Interestingly, the longer and more heavily someone had smoked, the greater the chances of success. The scientists graded each participant according to "pack years"--the number of packs smoked daily multiplied by the number of years each person had smoked. For example, someone who smoked 1 pack a day for 10 years was given a grade of 1 times 10, or 10 pack-years. The researchers found that the higher the number of pack years (up to a total of 20 pack years), the more likely they were to quit smoking after receiving acupuncture treatments.

Why It's Important
The study shows that both acupuncture and education can be helpful tools for some people trying to quit smoking, even for long-term heavy smokers and when combined, the two therapies are especially potent.

Acupuncture is a key component of traditional Chinese medicine that is said to work by stimulating the flow of healing energy, or qi, throughout the body Although it has been widely used for smoking cessation, and anecdotal success stories abound, to date the clinical evidence has been mixed. In 1997, the National Institutes of Health concluded that acupuncture "might" be effective against smoking. A 2002 review by the Cochrane collaboration, a research group that pools data from earlier studies, however, concluded that proof of benefit was lacking. The present study adds another piece of support to the puzzle, although investigators agree that more good studies are needed.
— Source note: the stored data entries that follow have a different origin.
(* ===== verification/BaseScope.v ===== *)
(** * pkg/azurecluster: shared memory and the base scope.

Scopes hold pointers to AzureCluster objects; two scopes of one reconciliation
point to the same workload cluster.  The objects live in a heap, a pointer is an
index into it, and every scope method reads and writes through the pointer. *)
From S2P Require Import Prelude.
From S2P Require Import GoStrings.
From S2P Require Import Api.

(** ** Memory *)

Abbreviation loc := nat (only parsing).

Record St (W : Type) := mkSt { heap : list AzureCluster; world : W }.
Arguments mkSt {W} heap world.
Arguments heap {W} _.
Arguments world {W} _.

(** [new(capz.AzureCluster)] filled with [c]. *)
Definition alloc {W} (c : AzureCluster) : M (St W) loc := λ s,
  (Ret (length (heap s)), mkSt (heap s ++ [c]) (world s)).

Definition load {W} (l : loc) : M (St W) AzureCluster := λ s,
  match heap s !! l with
  | Some c => (Ret c, s)
  | None => (Panic NilDereference, s)
  end.

Definition store {W} (l : loc) (c : AzureCluster) : M (St W) unit := λ s,
  match heap s !! l with
  | Some _ => (Ret (), mkSt (<[l := c]> (heap s)) (world s))
  | None => (Panic NilDereference, s)
  end.

Definition modify {W} (l : loc) (f : AzureCluster → AzureCluster) : M (St W) unit :=
  c ← load l; store l (f c).

(** A library call that acts on the world. *)
Definition call {W A} (m : IO W A) : M (St W) A := λ s,
  let '(a, w') := m (world s) in (Ret a, mkSt (heap s) w').

(** A computation on the world alone, such as a function value of the caller. *)
Definition on_world {W A} (m : M W A) : M (St W) A := λ s,
  let '(o, w') := m (world s) in (o, mkSt (heap s) w').

Section BaseScope.
Context {W : Type} `{Microerror} `{ClusterApiUtil W}.

(** The embedded [Getter] interface stays nil: every method used is defined here. *)
Record BaseScope := { azureCluster : loc; patchHelper : PatchHelper }.

Definition NewBaseScope (cluster : loc) (client : Client W) :
    M (St W) (result errval BaseScope) :=
  c ← load cluster;
  h ← call (patch_NewHelper client (ObjAzureCluster c));
  match h with
  | Err e => mret (Err (Mask e))
  | Ok helper => mret (Ok {| azureCluster := cluster; patchHelper := helper |})
  end.

Definition GetClusterName (s : BaseScope) : M (St W) NamespacedName :=
  c ← load (azureCluster s);
  mret {| nn_Namespace := ac_Namespace c; nn_Name := ac_Name c |}.

Definition GetSubscriptionID (s : BaseScope) : M (St W) string :=
  c ← load (azureCluster s);
  mret (SubscriptionID (ac_Spec c)).

Definition GetLocation (s : BaseScope) : M (St W) string :=
  c ← load (azureCluster s);
  mret (Location (ac_Spec c)).

Definition GetResourceGroup (s : BaseScope) : M (St W) string :=
  c ← load (azureCluster s);
  mret (ResourceGroup (ac_Spec c)).

Definition PatchObject (s : BaseScope) : M (St W) error :=
  c ← load (azureCluster s);
  err ← call (patch_Patch (patchHelper s) (ObjAzureCluster c));
  match err with
  | Some e => mret (Some (Mask e))
  | None => mret None
  end.

Definition IsConditionTrue (s : BaseScope) (conditionType : string) : M (St W) bool :=
  c ← load (azureCluster s);
  mret (conditions_IsTrue (Conditions c) conditionType).

Definition SetAnnotation (s : BaseScope) (annotation value : string) : M (St W) unit :=
  c ← load (azureCluster s);
  let annotations := Annotations (ac_meta c) in
  let annotations := match annotations with None => ∅ | Some m => m end in
  let annotations := <[annotation := value]> annotations in
  store (azureCluster s) (set_meta (set_Annotations (Some annotations) (ac_meta c)) c).

Definition GetConditions (s : BaseScope) : M (St W) (slice Condition) :=
  c ← load (azureCluster s);
  mret (Conditions c).

Definition SetCondition (s : BaseScope) (condition : Condition) : M (St W) unit :=
  c ← load (azureCluster s);
  store (azureCluster s) (set_Conditions (append (Conditions c) condition) c).

Definition Close (s : BaseScope) : M (St W) error :=
  err ← PatchObject s;
  match err with
  | Some e => mret (Some (Mask e))
  | None => mret None
  end.
End BaseScope.
Arguments BaseScope W {_}.

(** ** Running the memory operations *)

Section memory.
Context {W : Type}.
Implicit Types (s : St W) (c : AzureCluster).

Lemma load_run s l c : heap s !! l = Some c → load l s = (Ret c, s).
Proof. intros Hl. unfold load. by rewrite Hl. Qed.

Lemma store_run s l c c' :
  heap s !! l = Some c → store l c' s = (Ret (), mkSt (<[l := c']> (heap s)) (world s)).
Proof. intros Hl. unfold store. by rewrite Hl. Qed.

Lemma call_run {A} (m : IO W A) s a w' :
  m (world s) = (a, w') → call m s = (Ret a, mkSt (heap s) w').
Proof. intros Hm. unfold call. by rewrite Hm. Qed.

Lemma alloc_run c s : alloc c s = (Ret (length (heap s)), mkSt (heap s ++ [c]) (world s)).
Proof. done. Qed.
End memory.

#[export] Hint Resolve load_run store_run call_run alloc_run : go.

(** Runs the head of a computation whose loads succeed. *)
Ltac run_load :=
  match goal with
  | Hl : heap ?s !! ?l = Some ?c |- context [(load ?l ≫= ?f) ?s] =>
      rewrite (bind_Ret (load l) f s c s (load_run s l c Hl))
  end.

Section BaseScope_runs.
Context {W : Type} `{Microerror} `{ClusterApiUtil W}.

Lemma SetAnnotation_run (b : BaseScope W) k v (s : St W) c :
  heap s !! azureCluster b = Some c →
  SetAnnotation b k v s =
    (Ret (), mkSt (<[azureCluster b :=
      set_meta (set_Annotations (annotate k v (Annotations (ac_meta c))) (ac_meta c)) c]>
      (heap s)) (world s)).
Proof. intros Hl. unfold SetAnnotation. run_load. by erewrite store_run by done. Qed.

Lemma SetCondition_run (b : BaseScope W) cond (s : St W) c :
  heap s !! azureCluster b = Some c →
  SetCondition b cond s =
    (Ret (), mkSt (<[azureCluster b := set_Conditions (append (Conditions c) cond) c]> (heap s))
      (world s)).
Proof. intros Hl. unfold SetCondition. run_load. by erewrite store_run by done. Qed.

(** [Close] patches the object as it is now and masks twice. *)
Lemma Close_run (b : BaseScope W) (s : St W) c err w' :
  heap s !! azureCluster b = Some c →
  patch_Patch (patchHelper b) (ObjAzureCluster c) (world s) = (err, w') →
  Close b s = (Ret (match err with Some e => Some (Mask (Mask e)) | None => None end),
    mkSt (heap s) w').
Proof.
  intros Hl Hp. unfold Close, PatchObject, mbind, M_bind. rewrite (load_run s _ c Hl).
  rewrite (call_run _ s err w') by done. by destruct err.
Qed.

Lemma NewBaseScope_run (l : loc) (client : Client W) (s : St W) c r w' :
  heap s !! l = Some c →
  patch_NewHelper client (ObjAzureCluster c) (world s) = (r, w') →
  NewBaseScope l client s =
    (Ret (match r with
          | Ok h => Ok {| azureCluster := l; patchHelper := h |}
          | Err e => Err (Mask e)
          end), mkSt (heap s) w').
Proof.
  intros Hl Hp. unfold NewBaseScope. run_load.
  rewrite (bind_Ret _ _ s r (mkSt (heap s) w')) by (by apply call_run).
  by destruct r.
Qed.
End BaseScope_runs.
(** ** The abstract machine *)

Record AbsSt (W : Type) := mkAbs {
  a_endpoints : list PrivateEndpointSpec;
  a_annotations : option (gmap string string);
  a_conditions : slice Condition;
  a_world : W
}.
Arguments mkAbs {W} _ _ _ _.
Arguments a_endpoints {W} _.
Arguments a_annotations {W} _.
Arguments a_conditions {W} _.
Arguments a_world {W} _.

(** What does not change during a reconciliation: the cluster whose endpoints are
managed ([ep_]) and the workload cluster that has the links ([wc_]). *)
Record Statics (W : Type) := {
  ep_name : NamespacedName;
  ep_SubscriptionID : string;
  ep_Location : string;
  ep_ResourceGroup : string;
  ep_client : PrivateEndpointsClient W;
  wc_name : NamespacedName;
  wc_SubscriptionID : string;
  wc_Location : string;
  wc_ResourceGroup : string;
  wc_links : list PrivateLink
}.
Arguments ep_name {W} _.
Arguments ep_SubscriptionID {W} _.
Arguments ep_Location {W} _.
Arguments ep_ResourceGroup {W} _.
Arguments ep_client {W} _.
Arguments wc_name {W} _.
Arguments wc_SubscriptionID {W} _.
Arguments wc_Location {W} _.
Arguments wc_ResourceGroup {W} _.
Arguments wc_links {W} _.

Definition statics_of {W} (ce cw : AzureCluster) (links : list PrivateLink)
    (client : PrivateEndpointsClient W) : Statics W := {|
  ep_name := cluster_name ce;
  ep_SubscriptionID := SubscriptionID (ac_Spec ce);
  ep_Location := Location (ac_Spec ce);
  ep_ResourceGroup := ResourceGroup (ac_Spec ce);
  ep_client := client;
  wc_name := cluster_name cw;
  wc_SubscriptionID := SubscriptionID (ac_Spec cw);
  wc_Location := Location (ac_Spec cw);
  wc_ResourceGroup := ResourceGroup (ac_Spec cw);
  wc_links := links
|}.

Section abstract.
Context {W : Type} `{Microerror} `{FmtVerbs} `{ClusterApiUtil W}.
By using both "true" and "sham" acupuncture points, the researchers here sought to provide a more effective control group than previous studies had used. Some of the benefits, however, may simply have been due to the concerned attention of the researchers, an effect that was seen in earlier trials. In addition, although the patients did not know if they were receiving "true" or "sham" acupuncture, the practitioners did; this could have influenced the outcome. Still, the results suggest that acupuncture and advice may be good aides to smoking cessation and well worth a try.